# MS Asian King about to leave Bremerhaven, going to Pt Hueneme



## Nefilim (May 17, 2004)

*MS Asian King has left Bremerhaven 9/23, arrived Pt Hueneme 10/20*

dropped off my car on sunday 9/18 in frankfurt. car is already at bremerhaven and booked on the MS Asian King and scheduled for arrival in Port Heuneme, CA on 10/19!

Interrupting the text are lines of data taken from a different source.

(* ===== verification/Actions.v ===== *)
(** * Actions, checks and image layers

    What a container is asked to run: [bbs/models/actions.go] with the actions'
    messages, health checks, security group rules, sidecars, and
    [bbs/models/image_layer.go], which turns image layers into downloads and
    cached dependencies.  Elements of repeated fields are not nil. *)
From Stdlib Require Import ZArith.
From S2P Require Import Prelude GoStd.

(** ** Actions *)

(** [models.EnvironmentVariable]; the executor has a type of its own. *)
Record ModelVariable := mkModelVariable { mv_Name : string; mv_Value : string }.

Record File := mkFile { file_Path : string; file_Content : string }.

Record DownloadAction := mkDownloadAction {
  da_Artifact : string;
  da_From : string;
  da_To : string;
  da_CacheKey : string;
  da_LogSource : string;
  da_User : string;
  da_ChecksumAlgorithm : string;
  da_ChecksumValue : string }.

Record UploadAction := mkUploadAction {
  ua_Artifact : string;
  ua_From : string;
  ua_To : string;
  ua_LogSource : string;
  ua_User : string }.

Record RunAction := mkRunAction {
  ra_Path : string;
  ra_Args : list string;
  ra_Dir : string;
  ra_Env : list ModelVariable;
  ra_Nofile : option Z;              (* uint64 *)
  ra_Nproc : option Z;               (* uint64 *)
  ra_User : string;
  ra_LogSource : string;
  ra_SuppressLogOutput : bool;
  ra_VolumeMountedFiles : list File }.

(** An [*Action] that is not nil, by the field that is set; a nil pointer is
    [None] of [option Action]. *)
Inductive Action :=
| ADownload (d : DownloadAction)
| AUpload (u : UploadAction)
| ARun (r : RunAction)
| ATimeout (a : option Action) (logSource : string) (timeoutMs : Z)
| AEmitProgress (a : option Action) (startMessage successMessage failureMessagePrefix logSource : string)
| ATry (a : option Action) (logSource : string)
| AParallel (l : list (option Action)) (logSource : string)
| ASerial (l : list (option Action)) (logSource : string)
| ACodependent (l : list (option Action)) (logSource : string)
| ANothing.

(** The value of an action; [None] is nil. *)
Definition UnwrapAction (a : option Action) : option Action :=
  match a with
  | Some ANothing => None
  | _ => a
  end.

Definition Parallel (l : list (option Action)) : Action := AParallel l "".
Definition Serial (l : list (option Action)) : Action := ASerial l "".

(** ** Checks, sidecars and egress rules *)

Record TCPCheck := mkTCPCheck {
  tc_Port : Z;                       (* uint32 *)
  tc_ConnectTimeoutMs : Z;           (* uint64 *)
  tc_IntervalMs : Z }.               (* uint64 *)

Record HTTPCheck := mkHTTPCheck {
  hc_Port : Z;                       (* uint32 *)
  hc_RequestTimeoutMs : Z;           (* uint64 *)
  hc_Path : string;
  hc_IntervalMs : Z }.               (* uint64 *)

Record Check := mkCheck { ck_TcpCheck : option TCPCheck; ck_HttpCheck : option HTTPCheck }.

(** The lists are nil slices or not. *)
Record CheckDefinition := mkCheckDefinition {
  ckd_Checks : option (list Check);
  ckd_LogSource : string;
  ckd_ReadinessChecks : option (list Check) }.

Record Sidecar := mkSidecar { sc_Action : option Action; sc_DiskMB : Z; sc_MemoryMB : Z }.

Record SecurityGroupRule := mkSecurityGroupRule {
  sg_Protocol : string;
  sg_Destinations : list string;
  sg_Ports : option (list Z);           (* uint32, a nil slice or not *)
  sg_PortRange : option (Z * Z);        (* uint32 *)
  sg_IcmpInfo : option (Z * Z);         (* int32 *)
  sg_Log : bool;
  sg_Annotations : list string }.

(** ** Image layers *)

Inductive LayerType := LayerTypeInvalid | LayerTypeShared | LayerTypeExclusive.
Inductive MediaType := MediaTypeInvalid | MediaTypeTgz | MediaTypeTar | MediaTypeZip.
Inductive DigestAlgorithm := DigestAlgorithmInvalid | DigestAlgorithmSha256 | DigestAlgorithmSha512.

#[global] Instance LayerType_eq_dec : EqDecision LayerType.
Proof. solve_decision. Defined.
#[global] Instance MediaType_eq_dec : EqDecision MediaType.
Proof. solve_decision. Defined.
#[global] Instance DigestAlgorithm_eq_dec : EqDecision DigestAlgorithm.
Proof. solve_decision. Defined.

(** [strings.ToLower] of the name of an algorithm. *)
Definition algorithm_name (d : DigestAlgorithm) : string :=
  match d with
  | DigestAlgorithmInvalid => "digestalgorithminvalid"
  | DigestAlgorithmSha256 => "sha256"
  | DigestAlgorithmSha512 => "sha512"
  end.

Record ImageLayer := mkImageLayer {
  il_Name : string;
  il_Url : string;
  il_DestinationPath : string;
  il_LayerType : LayerType;
  il_MediaType : MediaType;
  il_DigestAlgorithm : DigestAlgorithm;
  il_DigestValue : string }.

(** [models.CachedDependency]; the executor has a type of its own. *)
Record ModelDependency := mkModelDependency {
  md_Name : string;
  md_From : string;
  md_To : string;
  md_CacheKey : string;
  md_LogSource : string;
  md_ChecksumAlgorithm : string;
  md_ChecksumValue : string }.

Definition FilterByType (layers : list ImageLayer) (ty : LayerType) : list ImageLayer :=
  filter (fun l => il_LayerType l = ty) layers.

Definition download_of (legacyDownloadUser : string) (layer : ImageLayer) : DownloadAction :=
  let alg := algorithm_name (il_DigestAlgorithm layer) in
  {| da_Artifact := il_Name layer;
     da_From := il_Url layer;
     da_To := il_DestinationPath layer;
     da_CacheKey := alg +:+ ":" +:+ il_DigestValue layer;
     da_LogSource := "";
     da_User := legacyDownloadUser;
     da_ChecksumAlgorithm := alg;
     da_ChecksumValue := il_DigestValue layer |}.

Definition ToDownloadActions (layers : list ImageLayer) (legacyDownloadUser : string)
    (existingAction : option Action) : option Action :=
  match FilterByType layers LayerTypeExclusive with
  | [] => existingAction
  | ls =>
      let parallel := Parallel ((fun l => Some (ADownload (download_of legacyDownloadUser l))) <$> ls) in
      match existingAction with
      | Some _ => Some (Serial [Some parallel; UnwrapAction existingAction])
      | None => Some parallel
      end
  end.

Definition dependency_of (layer : ImageLayer) : ModelDependency :=
  let alg := if bool_decide (il_DigestAlgorithm layer = DigestAlgorithmInvalid) then ""
             else algorithm_name (il_DigestAlgorithm layer) in
  {| md_Name := il_Name layer;
     md_From := il_Url layer;
     md_To := il_DestinationPath layer;
     md_CacheKey := if bool_decide (il_DigestValue layer = "") then il_Url layer
                    else alg +:+ ":" +:+ il_DigestValue layer;
     md_LogSource := "";
     md_ChecksumValue := il_DigestValue layer;
     md_ChecksumAlgorithm := alg |}.

Definition ToCachedDependencies (layers : list ImageLayer) : list ModelDependency :=
  dependency_of <$> FilterByType layers LayerTypeShared.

i know i need some work done at the VDC (performance exhaust) but i'm thinking i might just see my car first week of november! :thumbup:


----------



## Nefilim (May 17, 2004)

few more details for this trip:

Vessel: ASIAN KING
Country: PANAMA
IMO Number: 9203291
Callsign: 3FYS8
Voyage: CD138-ASK

sounds like it's departing on 9/24/2011.

i thought W&W only served the east coast?


----------



## Prost (Nov 23, 2005)

Man...you were lucky...I hope my cars can be with you on the same ship...I drop off on 20th in MUC...probably not...


----------



## dkreidel (Aug 24, 2005)

My 650, dropped in Munich on 9-14 is also on this boat.


----------



## Nefilim (May 17, 2004)

the track & trace page is bit broken, here's the direct link:

https://att.2wglobal.com/gstattweb/ocean.do?method=getDefaultOceanQuickSearchPage

put your VIN into the cargo ID.

my latest status is:

LOADED ON VESSEL BREMERHAVEN 23-09-2011 13:25:28 1 :thumbup:


----------



## Prost (Nov 23, 2005)

Nefilim said:


> the track & trace page is bit broken, here's the direct link:
> 
> https://att.2wglobal.com/gstattweb/ocean.do?method=getDefaultOceanQuickSearchPage
> 
> ...


Man, guess my two EDs miss this boat...it said no record found 

Is it departing today?


----------



## Nefilim (May 17, 2004)

sorry prost  

here's the schedule, city, arrival, departure:


DERINCE	TURKEY	29/08/2011	29/08/2011
LEGHORN/LIVORNO	ITALY	05/09/2011	05/09/2011
BREMERHAVEN	GERMANY	23/09/2011	24/09/2011
ZEEBRUGGE	BELGIUM	24/09/2011	26/09/2011
SOUTHAMPTON	UNITED KINGDOM	28/09/2011	28/09/2011
MANZANILLO	PANAMA	10/10/2011	10/10/2011
PORT HUENEME, CA	U.S.A.	19/10/2011	19/10/2011
TACOMA, WA	U.S.A.	23/10/2011	23/10/2011


----------



## Prost (Nov 23, 2005)

Do u know what is the next ship to west coast?


----------



## Nefilim (May 17, 2004)

here ya go:

http://www.bimmerfest.com/forums/showthread.php?p=6342219

according to the wiki another shipping line is also used, NYK? not sure about that one. either way, i recommend emailing the frankfurt dropoff point and asking them on which ship your car is booked, that's what i did and they gave me the info the next day. i'd be surprised if yours is not on the asian king also.


----------



## Prost (Nov 23, 2005)

Nefilim said:


> here ya go:
> 
> http://www.bimmerfest.com/forums/showthread.php?p=6342219
> 
> according to the wiki another shipping line is also used, NYK? not sure about that one. either way, i recommend emailing the frankfurt dropoff point and asking them on which ship your car is booked, that's what i did and they gave me the info the next day. i'd be surprised if yours is not on the asian king also.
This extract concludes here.